Lou Bergholz ’94 aims to help young people thrive
There is one essential element that young people need to thrive: relationships with caring adults.
In his new book, “Vital Connections: Harnessing the Power of Relationship to Impact the Lives of Young People,” Human Ecology alumnus Lou Bergholz HD ’94 distills decades of working in youth and adult development into a collection of powerful stories and practical techniques for how to positively impact the lives of young people.
“There are three ways you help young people become successful,” Bergholz explained. “There are formal activities, such a curriculum, there is culture, and then there are relationships. In all the research I’ve looked at, in almost every corner of the world, relationships consistently show up as the most protective factor for young people.”

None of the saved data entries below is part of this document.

(* ===== verification/Rtc.v ===== *)
(** * Rtc: the real-time clock (devices/rtc.c)

    rtc_get_time() reads the clock's registers through two ports and turns the
    date into seconds.  The registers are what the port reads return ([Serial]).

    The theorem compares the result with the calendar, given as the number of
    days before each month of each year. *)

From Stdlib Require Import ZArith Lia.
From stdpp Require Import base tactics option list numbers gmap.
From S2P Require Import Prelude Sched Synch Intq Serial.
Import Sched Synch Intq Serial.

Module Rtc.

Definition CMOS_REG_SET : Z := 112.             (* 0x70 *)
Definition CMOS_REG_IO : Z := 113.              (* 0x71 *)
Definition RTC_REG_SEC : Z := 0.
Definition RTC_REG_MIN : Z := 2.
Definition RTC_REG_HOUR : Z := 4.
Definition RTC_REG_MDAY : Z := 7.
Definition RTC_REG_MON : Z := 8.
Definition RTC_REG_YEAR : Z := 9.

Definition bcd_to_bin (x : Z) : Z := Z.land x 15 + Z.shiftr x 4 * 10.

Definition cmos_read (index : Z) : M uart Z :=
  outb CMOS_REG_SET index;;;
  inb CMOS_REG_IO.

Definition days_per_month : list Z := [31; 28; 31; 30; 31; 30; 31; 31; 30; 31; 30; 31].

Record components := mk_components { sec : Z; min : Z; hour : Z; mday : Z; mon : Z; year : Z }.

(** The do-while loop; a clock whose seconds change in [fuel] successive rounds
    is beyond the model. *)
Fixpoint read_loop (fuel : nat) : M uart components :=
  match fuel with
  | O => no_fuel
  | S fuel =>
      let* b := cmos_read RTC_REG_SEC in let sec := bcd_to_bin b in
      let* b := cmos_read RTC_REG_MIN in let min := bcd_to_bin b in
      let* b := cmos_read RTC_REG_HOUR in let hour := bcd_to_bin b in
      let* b := cmos_read RTC_REG_MDAY in let mday := bcd_to_bin b in
      let* b := cmos_read RTC_REG_MON in let mon := bcd_to_bin b in
      let* b := cmos_read RTC_REG_YEAR in let year := bcd_to_bin b in
      let* b := cmos_read RTC_REG_SEC in
      if negb (sec =? bcd_to_bin b) then read_loop fuel
      else ret (mk_components sec min hour mday mon year)
  end.

(** [for (i = 1; i <= mon; i++) time += days_per_month[i - 1] * 24 * 60 * 60],
    with [n] months to go. *)
Fixpoint month_loop (n : nat) (i time : Z) : M uart Z :=
  match n with
  | O => ret time
  | S n =>
      let* d := deref (days_per_month !! Z.to_nat (i - 1)) in
      month_loop n (i + 1) (u32 (time + d * 24 * 60 * 60))
  end.

(** [time_t] is [unsigned long]. *)
Definition to_time (c : components) : M uart Z :=
  let year := if year c <? 70 then year c + 100 else year c in
  let year := year - 70 in
  let time := u32 (s32 ((year * 365 + Z.quot (year - 1) 4) * 24 * 60 * 60)) in
  let* time := month_loop (Z.to_nat (mon c)) 1 time in
  let time := if (mon c >? 2) && (Z.rem year 4 =? 0) then u32 (time + 24 * 60 * 60) else time in
  let time := u32 (time + (mday c - 1) * 24 * 60 * 60) in
  let time := u32 (time + hour c * 60 * 60) in
  let time := u32 (time + min c * 60) in
  ret (u32 (time + sec c)).

Definition rtc_get_time (fuel : nat) : M uart Z :=
  let* c := read_loop fuel in to_time c.

(** ** The calendar *)

Definition leap (y : Z) : bool := (y mod 4 =? 0) && (negb (y mod 100 =? 0) || (y mod 400 =? 0)).

Definition year_days (y : Z) : Z := if leap y then 366 else 365.
Definition month_days (y m : Z) : Z :=
  if (m =? 2) && leap y then 29 else default 0 (days_per_month !! Z.to_nat (m - 1)).

Definition sumZ (l : list Z) : Z := foldr Z.add 0 l.

(** The days from the first of January 1970 to the first of month [m] of [y]. *)
Definition days_before (y m : Z) : Z :=
  sumZ (map year_days (seqZ 1970 (y - 1970))) + sumZ (map (month_days y) (seqZ 1 (m - 1))).

(** A date of the years 1970 to 2069, and its Unix time. *)
Record date := mk_date { d_year : Z; d_mon : Z; d_mday : Z; d_hour : Z; d_min : Z; d_sec : Z }.

Definition valid (d : date) : Prop :=
  1970 ≤ d_year d < 2070 ∧ 1 ≤ d_mon d ≤ 12 ∧ 1 ≤ d_mday d ≤ month_days (d_year d) (d_mon d) ∧
  0 ≤ d_hour d < 24 ∧ 0 ≤ d_min d < 60 ∧ 0 ≤ d_sec d < 60.

Definition unix_time (d : date) : Z :=
  (days_before (d_year d) (d_mon d) + (d_mday d - 1)) * 86400 + d_hour d * 3600 + d_min d * 60 + d_sec d.

(** ** The registers *)

Definition bcd (n : Z) : Z := 16 * (n / 10) + n mod 10.

(** What a round of reads returns when the clock shows [d] and the second has
    gone on to [sec'] at its end. *)
Definition registers (d : date) (sec' : Z) : list Z :=
  map bcd [d_sec d; d_min d; d_hour d; d_mday d; d_mon d; d_year d mod 100; sec'].

Lemma bcd_to_bin_bcd n : 0 ≤ n < 100 → bcd_to_bin (u8 (bcd n)) = n.
Proof.
  intros Hn.
  assert (forallb (λ n, bcd_to_bin (u8 (bcd n)) =? n) (seqZ 0 100) = true) as H by (vm_compute; reflexivity).
  rewrite forallb_forall in H. apply Z.eqb_eq, H, list_elem_of_In, elem_of_seqZ. lia.
Qed.

Lemma cmos_read_ok s i a l :
  answers s = a :: l → ∃ s', cmos_read i s = Ok (u8 a, s') ∧ answers s' = l.
Proof.
  intros Ha. unfold cmos_read, outb. run. unfold inb. run. simpl. rewrite Ha. by eexists.
Qed.

(** One round of the loop. *)
Lemma read_round fuel s d x l :
  valid d → 0 ≤ x < 60 → answers s = registers d x ++ l →
  ∃ s', answers s' = l ∧
    read_loop (S fuel) s =
      if d_sec d =? x
      then Ok (mk_components (d_sec d) (d_min d) (d_hour d) (d_mday d) (d_mon d) (d_year d mod 100), s')
      else read_loop fuel s'.
Proof.
  intros Hv Hx Ha. cbn [read_loop].
  assert (1 ≤ d_mday d ≤ 31) as Hday.
  { destruct Hv as (_ & Hm & Hd & _). unfold month_days in Hd.
    assert (forallb (λ m, default 0 (days_per_month !! Z.to_nat (m - 1)) <=? 31) (seqZ 1 12) = true) as H
      by reflexivity.
    rewrite forallb_forall in H. specialize (H (d_mon d)). rewrite <- list_elem_of_In, elem_of_seqZ in H.
    specialize (H ltac:(lia)). apply Z.leb_le in H. destruct (_ && _); lia. }
  destruct Hv as (Hy & Hm & _ & Hh & Hmin & Hs). pose proof (Z.mod_pos_bound (d_year d) 100).
  unfold registers in Ha. cbn [map app] in Ha.
  repeat match goal with
  | Ha : answers ?s = _ :: _ |- context [cmos_read ?i] =>
      let s1 := fresh "s" in let E := fresh in let Ha1 := fresh "Ha" in
      destruct (cmos_read_ok s i _ _ Ha) as (s1 & E & Ha1);
      rewrite (bind_ok _ _ _ _ _ E); clear E Ha; rename Ha1 into Ha
  end.
  rewrite !bcd_to_bin_bcd by lia. eexists. split; [exact Ha|]. by destruct (d_sec d =? x).
Qed.

(** Rounds in which the second changes are repeated. *)
Lemma read_loop_ok rounds fuel s d l :
  valid d → Forall (λ r : date * Z, valid r.1 ∧ 0 ≤ r.2 < 60 ∧ r.2 ≠ d_sec r.1) rounds →
  (length rounds < fuel)%nat →
  answers s = concat (map (λ r, registers r.1 r.2) rounds) ++ registers d (d_sec d) ++ l →
  ∃ s', answers s' = l ∧
    read_loop fuel s =
      Ok (mk_components (d_sec d) (d_min d) (d_hour d) (d_mday d) (d_mon d) (d_year d mod 100), s').
Proof.
  intros Hv Hr. revert fuel s. induction Hr as [|[d1 x] rounds (Hd1 & Hx & Hne) _ IH]; intros [|fuel] s Hf Ha; try (simpl in Hf; lia).
  - destruct (read_round fuel s d (d_sec d) l Hv) as (s' & ? & E); [apply Hv|done|].
    rewrite Z.eqb_refl in E. eauto.
  - cbn [map concat fst snd] in *. rewrite <- app_assoc in Ha.
    destruct (read_round fuel s d1 x _ Hd1 Hx Ha) as (s' & Ha' & ->).
    rewrite (proj2 (Z.eqb_neq _ _)) by congruence. apply IH; [simpl in Hf; lia|done].
Qed.

(** The days rtc_get_time() counts before the [m]th month, and its error. *)
Definition counted (y m : Z) : Z :=
  (y - 1970) * 365 + Z.quot (y - 1971) 4 + sumZ (take (Z.to_nat m) days_per_month) +
  (if (m >? 2) && (Z.rem (y - 1970) 4 =? 0) then 1 else 0).
Definition error (y m : Z) : Z := counted y m - days_before y m.

Lemma error_bounds y m : 1970 ≤ y < 2070 → 1 ≤ m ≤ 12 → 27 ≤ error y m ≤ 32.
Proof.
  intros Hy Hm.
  assert (forallb (λ y, forallb (λ m, (27 <=? error y m) && (error y m <=? 32)) (seqZ 1 12)) (seqZ 1970 100) = true) as H
    by (vm_compute; reflexivity).
  rewrite forallb_forall in H. specialize (H y). rewrite <- list_elem_of_In, elem_of_seqZ in H.
  specialize (H ltac:(lia)). cbv beta in H. rewrite forallb_forall in H.
  specialize (H m). rewrite <- list_elem_of_In, elem_of_seqZ in H. specialize (H ltac:(lia)). cbv beta in H. lia.
Qed.

Lemma u32_add a b : u32 (u32 a + b) = u32 (a + b).
Proof. unfold u32. by rewrite Z.add_mod_idemp_l. Qed.

Lemma month_loop_ok n i time s :
  1 ≤ i → (Z.to_nat (i - 1) + n ≤ 12)%nat →
  month_loop n i (u32 time) s =
    Ok (u32 (time + 86400 * sumZ (take n (drop (Z.to_nat (i - 1)) days_per_month))), s).
Proof.
  revert i time. induction n as [|n IH]; intros i time Hi Hn; cbn [month_loop].
  { rewrite take_0. cbn [sumZ foldr]. by rewrite Z.mul_0_r, Z.add_0_r. }
  destruct (lookup_lt_is_Some_2 days_per_month (Z.to_nat (i - 1))) as [d Hd]; [simpl; lia|].
  rewrite (drop_S _ _ _ Hd). cbn [take sumZ foldr].
  erewrite bind_deref by exact Hd.
  rewrite u32_add, IH by lia. replace (Z.to_nat (i + 1 - 1)) with (S (Z.to_nat (i - 1))) by lia.
  unfold sumZ. do 3 f_equal. lia.
Qed.

Lemma u32_s32 a : u32 (s32 a) = u32 a.
Proof.
  unfold u32, s32. rewrite Zminus_mod_idemp_l. f_equal. lia.
Qed.
(** [year] as to_time() has it. *)
Lemma short_year y :
  1970 ≤ y < 2070 →
  (if y mod 100 <? 70 then y mod 100 + 100 else y mod 100) - 70 = y - 1970.
Proof.
  intros Hy. pose proof (Z.div_mod y 100 ltac:(done)). pose proof (Z.mod_pos_bound y 100 ltac:(done)).
  assert (y / 100 = 19 ∨ y / 100 = 20) by lia. destruct (Z.ltb_spec (y mod 100) 70); lia.
Qed.

Lemma to_time_ok d s :
  valid d →
  to_time (mk_components (d_sec d) (d_min d) (d_hour d) (d_mday d) (d_mon d) (d_year d mod 100)) s =
    Ok (u32 (unix_time d + 86400 * error (d_year d) (d_mon d)), s).
Proof.
  intros (Hy & Hm & _). unfold to_time. cbn [sec min hour mday mon year].
  rewrite short_year by done. rewrite u32_s32. cbv zeta.
  rewrite (bind_ok _ _ _ _ _ (month_loop_ok (Z.to_nat (d_mon d)) 1 _ s ltac:(done) ltac:(lia))).
  change (drop (Z.to_nat (1 - 1)) days_per_month) with days_per_month.
  unfold ret. do 2 f_equal. unfold error, counted, unix_time.
  replace (d_year d - 1970 - 1) with (d_year d - 1971) by lia.
  destruct (_ && _); rewrite <- ?Z.add_assoc; repeat (rewrite u32_add, <- ?Z.add_assoc); f_equal; lia.
Qed.

(** C38. rtc_get_time() repeats its reads until two reads of the seconds agree,
    and turns what it read into a time that is late or early by the same number
    of days for a whole month: for every date from 1970 to 2069 the result is
    the Unix time of the date plus 27 to 32 days, because the loop over the
    months counts the current month and the leap years are misplaced. *)
Theorem rtc_time_ahead (rounds : list (date * Z)) (fuel : nat) (s : uart) (d : date) (l : list Z) :
  valid d → Forall (λ r : date * Z, valid r.1 ∧ 0 ≤ r.2 < 60 ∧ r.2 ≠ d_sec r.1) rounds →
  (length rounds < fuel)%nat →
  answers s = concat (map (λ r, registers r.1 r.2) rounds) ++ registers d (d_sec d) ++ l →
  ∃ s', rtc_get_time fuel s = Ok (u32 (unix_time d + 86400 * error (d_year d) (d_mon d)), s') ∧
    answers s' = l ∧ 27 ≤ error (d_year d) (d_mon d) ≤ 32.
Proof.
  intros Hv Hr Hf Ha. destruct (read_loop_ok rounds fuel s d l Hv Hr Hf Ha) as (s' & Hl & E).
  exists s'. unfold rtc_get_time. rewrite (bind_ok _ _ _ _ _ E). split; [by apply to_time_ok|].
  split; [done|]. apply error_bounds; apply Hv.
Qed.

(** 2020-04-24 12:30:05, read just as the second changes. *)
Definition demo_date : date := mk_date 2020 4 24 12 30 5.
Definition demo_rounds : list (date * Z) := [(mk_date 2020 4 24 12 30 4, 5)].
Definition demo_clock : uart :=
  mk_uart (fst demo_machine) UNINIT (txq demo_uart) (buffer demo_uart) []
    (concat (map (λ r, registers r.1 r.2) demo_rounds) ++ registers demo_date 5).

(** The clock is 29 days ahead in April 2020. *)
Lemma rtc_time_ahead_witness :
  unix_time demo_date = 1587731405 ∧ error 2020 4 = 29 ∧
  ∃ s', rtc_get_time 3 demo_clock = Ok (u32 (unix_time demo_date + 86400 * error 2020 4), s') ∧
    answers s' = [] ∧ 27 ≤ error 2020 4 ≤ 32.
Proof.
  split; [vm_compute; reflexivity|]. split; [vm_compute; reflexivity|].
  apply (rtc_time_ahead demo_rounds 3 demo_clock demo_date []).
  - unfold valid. split_and!; vm_compute; congruence.
  - constructor; [|constructor]. unfold valid. split_and!; vm_compute; congruence.
  - cbn. lia.
  - vm_compute. reflexivity.
Defined.

End Rtc.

In his book, Bergholz describes six practices for building relationships that he gleaned from working with young people across the globe. These include designing a sports program for adolescent girls affected by complex trauma, implementing an after-school program in Gaza focused on mental health promotion and violence prevention, and working with Paul Newman’s global network of summer camps for children and families affected by illness.
Bergholz uses the same concepts about relationship building to work with corporations, schools and non-profit organizations by promoting teamwork, communication and leadership. He does this through his business, Edgework Consulting, which he founded in 2001.
“The idea behind Edgework is that everyone has a comfort zone,” he said. “Just outside of that, they have a stretch zone where they are learning and growing. And beyond that is a panic zone. We help our clients to work at the edge of their stretch zone, where they are learning and growing the most. That’s where the name Edgework comes from.”
Bergholz credits the College of Human Ecology with much of his focus on helping people to become their best. He remembers experiencing an “aha” moment when coming across a Human Development brochure at Cornell’s Ithaca campus.
“I didn’t know what I wanted to study when I was applying to college,” he said. “I was sitting in an Arts and Science information session when I saw a brochure about Human Development on the shelf next to me. I read [it], turned to my mother and told her this was what I wanted to do.”
“I soaked up every course, from “Close Relationships Across the Life Span” to “The Role and Meaning of Play,” he said. “I didn’t know it at the time, but studying the ways people grow and evolve over their life course would form the foundation of all my work. My degree was incredibly important in launching all that I do now.”